Surgical correction of chronic severe degenerative mitral regurgitation (MR) has seen a preference toward repair rather than replacement, driven by an attempt to reverse left ventricular (LV) remodeling and improve LV function. However, an optimal operative outcome is dependent not only on a successful repair but also on the preoperative contractile reserve of a chronically volume loaded left ventricle. Current American College of Cardiology and American Heart Association practice guidelines suggest a role for mitral valve (MV) surgery in chronic severe degenerative MR once there is evidence of LV dysfunction (defined as LV ejection fraction [LVEF] < 60% and/or LV end-systolic diameter [LVESD] ≥ 40 mm). The preload and Doppler angle dependency of these markers limits their ability to detect latent LV dysfunction. Myocardial strain analysis has been proposed as a novel, Doppler angle–independent method that can detect early subclinical contractile impairment.

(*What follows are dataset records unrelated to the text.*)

Lemma elem_of_saved_backups id dev name content rows :
  (id, ConfigBackup dev name content) ∈ rows -> (id, content) ∈ saved_backups rows.
Proof. intros H. apply list_elem_of_omap. by exists (id, ConfigBackup dev name content). Qed.

Lemma watch_read_back m id content c l :
  (id, content) ∈ backups m -> sha256_hex content = sha256_hex c ->
  watches m (ReadBack id (Some c) :: l) =
  watches {| depth := depth m; backups := backups m; checked := id :: checked m; intent := intent m |} l.
Proof.
  intros Hin Hd. cbn [watch watch_step mbind option_bind].
  replace (existsb _ (backups m)) with true; [done|]. symmetry. apply existsb_exists. exists (id, content).
  split; [by apply list_elem_of_In|]. cbn. rewrite Z.eqb_refl. by apply bool_decide_eq_true.
Qed.

(** A declared intent, whatever is read before it is used, covers one request. *)
Lemma watch_intended m a l c path xml answer id :
  intent m = Some a -> id ∈ checked m -> backup_ref a = ref_text id -> (0 < depth m)%nat -> forallb quiet l = true ->
  exists m', watches m (l ++ [Posted c path xml answer]) = Some m' /\ depth m' = depth m /\ (forall id, id ∈ checked m -> id ∈ checked m').
Proof.
  intros Hi Hid Hr Hd Hl. destruct (watch_quiet m l Hl Hd) as (m1 & E1 & D1 & C1 & I1).
  rewrite watch_app, E1. cbn [mbind option_bind watch].
  rewrite (watch_post phases ref_text m1 c path xml answer a id); [|congruence|auto|done|by rewrite D1].
  eexists. split; [done|]. cbn. auto.
Qed.

(** A write: its intent is saved with the rows of the session, then the request is made. *)
Lemma keeps_intended ids l rows iid a l1 c path xml answer id :
  forallb looks l = true -> forallb quiet l1 = true -> phase a ∈ phases -> backup_ref a = ref_text id -> id ∈ ids ->
  keeps ids (l ++ Saved (rows ++ [(iid, DeviceActionJournal a)]) :: l1 ++ [Posted c path xml answer]).
Proof.
  intros Hl Hl1 Hp Hr Hid m Hd Hi. destruct (watch_looks phases ref_text m l Hl Hd) as (m1 & E1 & D1 & C1).
  rewrite watch_app, E1. cbn [mbind option_bind]. rewrite watch_saved.
  destruct (watch_intended (saved_to m1 (rows ++ [(iid, DeviceActionJournal a)])) a l1 c path xml answer id) as (m' & E & D & C);
    [|cbn; auto|done|cbn; lia|done|].
  - unfold saved_to, saved_intents. cbn [intent]. rewrite omap_app. cbn [omap list_omap snd]. rewrite bool_decide_true by done.
    by rewrite last_opt_snoc.
  - exists m'. rewrite E. split; [done|]. split; [rewrite D; exact D1|]. intros i Hc. apply C. cbn. auto.
Qed.

Lemma keeps_write ids l rows iid a c path xml answer id :
  forallb looks l = true -> phase a ∈ phases -> backup_ref a = ref_text id -> id ∈ ids ->
  keeps ids (l ++ [Saved (rows ++ [(iid, DeviceActionJournal a)])] ++ [Posted c path xml answer]).
Proof. intros Hl. by apply (keeps_intended ids l rows iid a []). Qed.

(** [secures id l]: the stretch makes a backup durable and finds it intact. *)
Definition secures (id : Z) (l : list event) : Prop :=
  exists l0 rows dev name content c l1, l = l0 ++ Saved rows :: ReadBack id (Some c) :: l1
    /\ forallb looks l0 = true /\ forallb looks l1 = true
    /\ (id, ConfigBackup dev name content) ∈ rows /\ sha256_hex content = sha256_hex c.

Lemma keeps_secured id l1 l2 : secures id l1 -> keeps [id] l2 -> keeps [] (l1 ++ l2).
Proof.
  intros (l0 & rows & dev & name & content & c & l3 & -> & Hl0 & Hl3 & Hin & Hd) H2 m Hm _.
  destruct (watch_looks phases ref_text m l0 Hl0 Hm) as (m1 & E1 & D1 & C1).
  set (m2 := saved_to m1 rows).
  set (m3 := {| depth := depth m2; backups := backups m2; checked := id :: checked m2; intent := intent m2 |}).
  destruct (watch_looks phases ref_text m3 l3 Hl3) as (m4 & E4 & D4 & C4); [cbn; lia|].
  destruct (H2 m4) as (m5 & E5 & D5 & C5); [rewrite D4; cbn; lia|intros i ->%list_elem_of_singleton; apply C4; left|].
  exists m5. rewrite <- app_assoc, watch_app, E1. cbn [mbind option_bind app]. rewrite watch_saved.
  rewrite (watch_read_back _ id content c); [|apply elem_of_app; right; by eapply elem_of_saved_backups|done].
  change (watches m3 (l3 ++ l2) = Some m5 /\ depth m5 = depth m /\ (forall id, id ∈ checked m -> id ∈ checked m5)).
  rewrite watch_app, E4. cbn [mbind option_bind]. split; [done|]. split; [rewrite D5, D4; cbn; done|].
  intros i Hc. apply C5, C4. right. cbn. auto.
Qed.

(** The backup and the intent that names it may be saved together. *)
Lemma keeps_single_write l0 rows iid a id dev name content c l1 cl path xml answer l2 :
  forallb looks l0 = true -> forallb quiet l1 = true -> forallb looks l2 = true ->
  phase a ∈ phases -> backup_ref a = ref_text id -> (id, ConfigBackup dev name content) ∈ rows ->
  sha256_hex content = sha256_hex c ->
  keeps [] (l0 ++ Saved (rows ++ [(iid, DeviceActionJournal a)]) :: ReadBack id (Some c) :: l1 ++ Posted cl path xml answer :: l2).
Proof.
  intros Hl0 Hl1 Hl2 Hp Hr Hin Hd m Hm _. destruct (watch_looks phases ref_text m l0 Hl0 Hm) as (m1 & E1 & D1 & C1).
  rewrite watch_app, E1. cbn [mbind option_bind]. rewrite watch_saved. set (rows' := rows ++ [(iid, DeviceActionJournal a)]).
  rewrite (watch_read_back _ id content c); [|apply elem_of_app; right; eapply elem_of_saved_backups, elem_of_app; left; exact Hin|done].
  match goal with |- context [watches ?x (l1 ++ _)] => set (m3 := x) end.
  destruct (watch_intended m3 a l1 cl path xml answer id) as (m4 & E4 & D4 & C4); [|left|done|cbn; lia|done|].
  - unfold m3, saved_to, saved_intents, rows'. cbn [intent]. rewrite omap_app. cbn [omap list_omap snd].
    rewrite bool_decide_true by done. by rewrite last_opt_snoc.
  - destruct (watch_looks phases ref_text m4 l2 Hl2) as (m5 & E5 & D5 & C5); [rewrite D4; cbn; lia|].
    exists m5. replace (l1 ++ Posted cl path xml answer :: l2) with ((l1 ++ [Posted cl path xml answer]) ++ l2) by (by rewrite <- app_assoc).
    rewrite watch_app, E4. cbn [mbind option_bind]. split; [done|]. split; [rewrite D5, D4; exact D1|].
    intros i Hc. apply C5, C4. right. cbn. auto.
Qed.

(** A whole transaction, wherever it stands. *)
Definition obeys (l : list event) : Prop :=
  forall m, exists m', watches m l = Some m' /\ depth m' = depth m /\ (forall id, id ∈ checked m -> id ∈ checked m').

Lemma obeys_keeps ids l : obeys l -> keeps ids l.
Proof. intros H m _ _. apply H. Qed.
Lemma obeys_nil : obeys [].
Proof. intros m. by exists m. Qed.
Lemma obeys_app l1 l2 : obeys l1 -> obeys l2 -> obeys (l1 ++ l2).
Proof.
  intros H1 H2 m. destruct (H1 m) as (m1 & E1 & D1 & C1). destruct (H2 m1) as (m2 & E2 & D2 & C2). exists m2.
  rewrite watch_app, E1. cbn [mbind option_bind]. rewrite E2. split; [done|]. split; [congruence|auto].
Qed.
Lemma obeys_free l : forallb free l = true -> obeys l.
Proof.
  induction l as [|e l IH]; [intros _; apply obeys_nil|]. intros [He Hl]%andb_true_iff m. destruct (IH Hl m) as (m' & E & H).
  exists m'. split; [|done]. destruct e; done.
Qed.
Lemma obeys_transaction t t' l : keeps [] l -> obeys (Entered t :: l ++ [Left t']).
Proof.
  intros H m. cbn [watch watch_step mbind option_bind].
  destruct (H {| depth := S (depth m); backups := backups m; checked := checked m; intent := intent m |}) as (m' & E & D & C);
    [cbn; lia|by intros id ?%elem_of_nil|].
  rewrite watch_app, E. cbn [mbind option_bind watch watch_step]. eexists. split; [done|]. cbn. rewrite D. split; [done|]. exact C.
Qed.
End Keeps.

End Radio.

Although relevant literature underscores the benefit of this method, there is a dichotomy of opinion regarding the incremental value of strain over conventional parameters. In the present study, we examined the role of two-dimensional (2D) echocardiography–derived speckle-tracking strain analysis in patients with chronic severe degenerative MR. In particular, we sought to assess the incremental value of strain in predicting poor postoperative LV function immediately after MV repair (MVr) in patients with degenerative MV lesions according to Carpentier’s classification (fibroelastic deficiency and Barlow’s disease, including forme fruste Barlow’s deformity).
Methods
Patient Selection
From January 2002 to December 2010, 744 patients underwent MVr for chronic severe degenerative MR; the data from these patients were analyzed retrospectively. Patients with occlusive coronary artery disease ( n = 80 [10.8%]), connective tissue disorders ( n = 3 [0.4%]), previous sternotomy ( n = 44 [5.9%]), and additional valvulopathies ( n = 37 [5%]), except for tricuspid regurgitation, were excluded. An additional 227 cases were excluded because they were not saved in Digital Imaging and Communications in Medicine format from the referring institution, while cases with baseline transesophageal echocardiograms were also not included for strain analysis ( n = 223). Complete baseline and postoperative transthoracic echocardiographic studies were archived in 130 patients with optimal views (all six LV wall segments were visible with very low noise/image ratios, in four acquisition windows: parasternal two-chamber, three-chamber, four-chamber, and short-axis views at the mid-papillary muscle level). The protocol was approved by our local institutional review board and was compliant with Health Insurance Portability and Accountability Act regulations and the ethical guidelines of the 1975 Declaration of Helsinki. The approval included a waiver of the requirement for informed consent.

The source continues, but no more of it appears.